There was a grain of truth to these accusations. The protagonists of 1979 were, in their own ways, participants in a great backlash against revolutionary overreach. Deng Xiaoping rejected the excesses of Mao’s Cultural Revolution in favor of pragmatic economic development—a move that, despite Deng’s disclaimers, entailed a gradual restoration of capitalist institutions. Khomeini’s vision of an Islamic state was fueled by his violent repudiation of the shah’s state-led modernization program (known as the “White Revolution”) as well as the Marxist ideas that dominated Iran’s powerful leftist opposition movements. (The shah, indeed, denounced the Shiite clerics as the “black reaction” in contrast to the “red reaction” of the Marxists.) Afghanistan’s Islamic insurgents took up arms against the Moscow-sponsored government in Kabul. John Paul II used Christian faith as the basis for a moral crusade against the godless materialism of the Soviet system. And Margaret Thatcher aimed to roll back the social democratic consensus that had taken hold in Great Britain after World War II.

At the same time, it was easy to underestimate just how much these leaders had actually absorbed from their opponents on the utopian Left. A conservative can be defined as someone who wants to defend or restore the old order; a counterrevolutionary, by contrast, is a conservative who has learned from the revolution. John Paul II, who had spent most of his adult life under the Communist system, knew the Marxist classics intimately and devoted considerable intellectual and pastoral effort to countering their arguments—knowledge that helped him to shape his program of moral and cultural resistance. (It also left him with an intense interest in the politics of the working class that informed his patronage of the Solidarity movement—as well as feeding a deep skepticism about Western-style capitalism.) Khomeini and his clerical allies appropriated Marxist rhetoric and ideas wherever they could, forging a new brand of religious militancy that railed against colonialism and inequality; socialist notions of nationalization and state management later played a large role in the Islamist government’s postrevolutionary economic policy. (One historian describes the resulting synthesis as “revolutionary traditionalism.”) Afghanistan’s jihadists borrowed from the Communist playbook by building revolutionary political parties and comprehensive ideological systems to go with them. Margaret Thatcher, who studied at Oxford when Marxism was the reigning political fashion, fused her conservative instincts with a most unconservative penchant for crusading rhetoric, ideological aggression, and programmatic litmus tests. It was precisely for this reason that many of the Conservative Party comrades-in-arms who accompanied her into government in 1979 questioned just how “conservative” she really was. As for Deng Xiaoping, he insisted on maintaining the institutional supremacy of the Communist Party even as he charted a course away from central planning and toward state capitalism. Cold War historian Odd Arne Westad describes Deng’s reform program as “a counterrevolution in economics and political orientation the likes of which the world had never seen.”

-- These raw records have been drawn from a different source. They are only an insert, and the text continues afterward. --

(** X14. The three data sentinels in terms of the readings. The result is -3
    exactly when no reading of the pre-operative window survives. It is -2
    exactly when a baseline exists and the pre-operative eGFR is a number
    below 15. It is -1 exactly when a baseline exists, the eGFR is unknown
    or at least 15, and no reading of the 7-day window survives. *)
Theorem acute_kidney_injury_sentinels (self : AKITool) (proc_id : Z) :
  (acute_kidney_injury self proc_id = Ok (-3)
   ↔ ∀ row c, row ∈ query_preop (dataset self) proc_id → ¬ survives row c)
  ∧ (acute_kidney_injury self proc_id = Ok (-2)
     ↔ (∃ b, get_highest_preop_creatinine self proc_id = Some b)
       ∧ ∃ egfr, get_preop_egfr self proc_id = Ok (Some egfr) ∧ egfr < 15)
  ∧ (acute_kidney_injury self proc_id = Ok (-1)
     ↔ (∃ b, get_highest_preop_creatinine self proc_id = Some b)
       ∧ (∀ egfr, get_preop_egfr self proc_id = Ok (Some egfr) → 15 ≤ egfr)
       ∧ ∀ row c, row ∈ query_postop_creatinine (dataset self) proc_id 7 →
                  ¬ survives row c).
Proof.
  rewrite <- get_highest_preop_creatinine_None, <- postop_peak_None_iff.
  unfold acute_kidney_injury.
  destruct (get_highest_preop_creatinine self proc_id) as [b|].
  2:{ split; [done|]. split; (split; [done|by intros [[? [=]] _]]). }
  destruct (get_preop_egfr_Ok self proc_id) as [egfr ->]. simpl.
  assert (∀ z : Z, z < 0 → ∀ b' pc w, Ok (stage_of b' pc w) ≠ Ok z) as Hstage.
  { intros z Hz b' pc w [= H]. pose proof (stage_of_range b' pc w). lia. }
  destruct egfr as [e|]; [destruct (e <? 15) eqn:E15|].
  - apply Z.ltb_lt in E15. split; [done|]. split.
    + split; [intros _|done]. split; [by eexists|]. exists e. done.
    + split; [done|]. intros (_ & Hge & _). specialize (Hge e eq_refl). lia.
  - apply Z.ltb_ge in E15.
    destruct (postop_peak self proc_id 7) as [p7|]; simpl.
    + assert (∀ z : Z, z < 0 → z ≠ -4 →
                (has_close_surgery_without_creatinine_between_surgeries self proc_id
                 ≫= λ has_close_surgery : bool,
                      if has_close_surgery then Ok (-4)
                      else Ok (stage_of b
                                 {| within_2_days := postop_peak self proc_id 2;
                                    within_7_days := Some p7 |} p7)) ≠ Ok z) as Hrest.
      { intros z Hz Hz4. step_binds; [|done]. case_match; [congruence|by apply Hstage]. }
      split; [split; [by intros ?%Hrest|done]|].
      split; (split; [by intros ?%Hrest|]).
      * intros (_ & e' & [= <-] & ?). lia.
      * by intros (_ & _ & [=]).
    + split; [done|]. split.
      * split; [done|]. intros (_ & e' & [= <-] & ?). lia.
      * split; [intros _|done]. split; [by eexists|]. split; [|done].
        by intros e' [= <-].
  - destruct (postop_peak self proc_id 7) as [p7|]; simpl.
    + assert (∀ z : Z, z < 0 → z ≠ -4 →
                (has_close_surgery_without_creatinine_between_surgeries self proc_id
                 ≫= λ has_close_surgery : bool,
                      if has_close_surgery then Ok (-4)
                      else Ok (stage_of b
                                 {| within_2_days := postop_peak self proc_id 2;
                                    within_7_days := Some p7 |} p7)) ≠ Ok z) as Hrest.
      { intros z Hz Hz4. step_binds; [|done]. case_match; [congruence|by apply Hstage]. }
      split; [split; [by intros ?%Hrest|done]|].
      split; (split; [by intros ?%Hrest|]).
      * by intros (_ & e' & [=] & _).
      * by intros (_ & _ & [=]).
    + split; [done|]. split.
      * split; [done|]. by intros (_ & e' & [=] & _).
      * split; [intros _|done]. split; [by eexists|]. done.
Qed.

(** X15. A positive stage needs a rise. When [acute_kidney_injury] returns
    1, 2 or 3, the 7-day peak is at least 1.5 times the baseline, or it is
    at least the baseline plus 0.3 mg/dL with a baseline above 0.6 mg/dL; in
    both cases it exceeds the baseline by at least 0.1 mg/dL. *)
Theorem positive_stage_needs_rise (self : AKITool) (proc_id : Z) (s : Z) :
  acute_kidney_injury self proc_id = Ok s →
  1 ≤ s →
  ∃ b p7,
    get_highest_preop_creatinine self proc_id = Some b
    ∧ within_7_days (get_postop_creatinine self proc_id) = Some p7
    ∧ ((1.5 * b <= p7)%R ∨ (b + 0.3 <= p7 ∧ 0.6 < b)%R)
    ∧ (b + 0.1 <= p7)%R.
Proof.
  unfold acute_kidney_injury.
  destruct (get_highest_preop_creatinine self proc_id) as [b|] eqn:Hb.
  2:{ intros [= <-]. lia. }
  destruct (get_preop_egfr_Ok self proc_id) as [egfr ->]. simpl.
  case_match; [intros [= <-]; lia|].
  destruct (postop_peak self proc_id 7) as [p7|] eqn:H7; [|intros [= <-]; lia].
  destruct (has_close_surgery_without_creatinine_between_surgeries self proc_id)
    as [[|]|]; simpl; [intros [= <-]; lia| |done].
  intros [= <-] Hs. exists b, p7. split; [done|]. split; [done|].
  apply get_highest_preop_creatinine_range in Hb.
  match type of Hs with
  | _ ≤ stage_of ?b0 ?pc ?w =>
      destruct (stage_of_spec b0 pc w ltac:(lra))
        as [[_ Hw]|[[_ Hw]|[[_ Hw]|[(_ & Hw & p2 & Hp2 & Hrise)|[Hzero _]]]]]
  end;
    try (split; [left|]; lra).
  - simpl in Hp2. pose proof (postop_peak_le _ _ _ _ Hp2 H7). split; [right|]; lra.
  - lia.
Qed.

It was entirely in keeping with this spirit that Thatcher proudly reported to a Conservative Party rally in April 1979 that her political opponents had dubbed her a reactionary. “Well,” she declared, “there’s a lot to react against!” It was, indeed, precisely this peculiar spirit of defiance that gave the year its transformative power. The decisions of these leaders decisively defined the world in which we live—one in which communist and socialist thought has faded, markets dominate economic thinking, and politicized religion looms large. Like it or not, we of the twenty-first century still live in the shadow of 1979.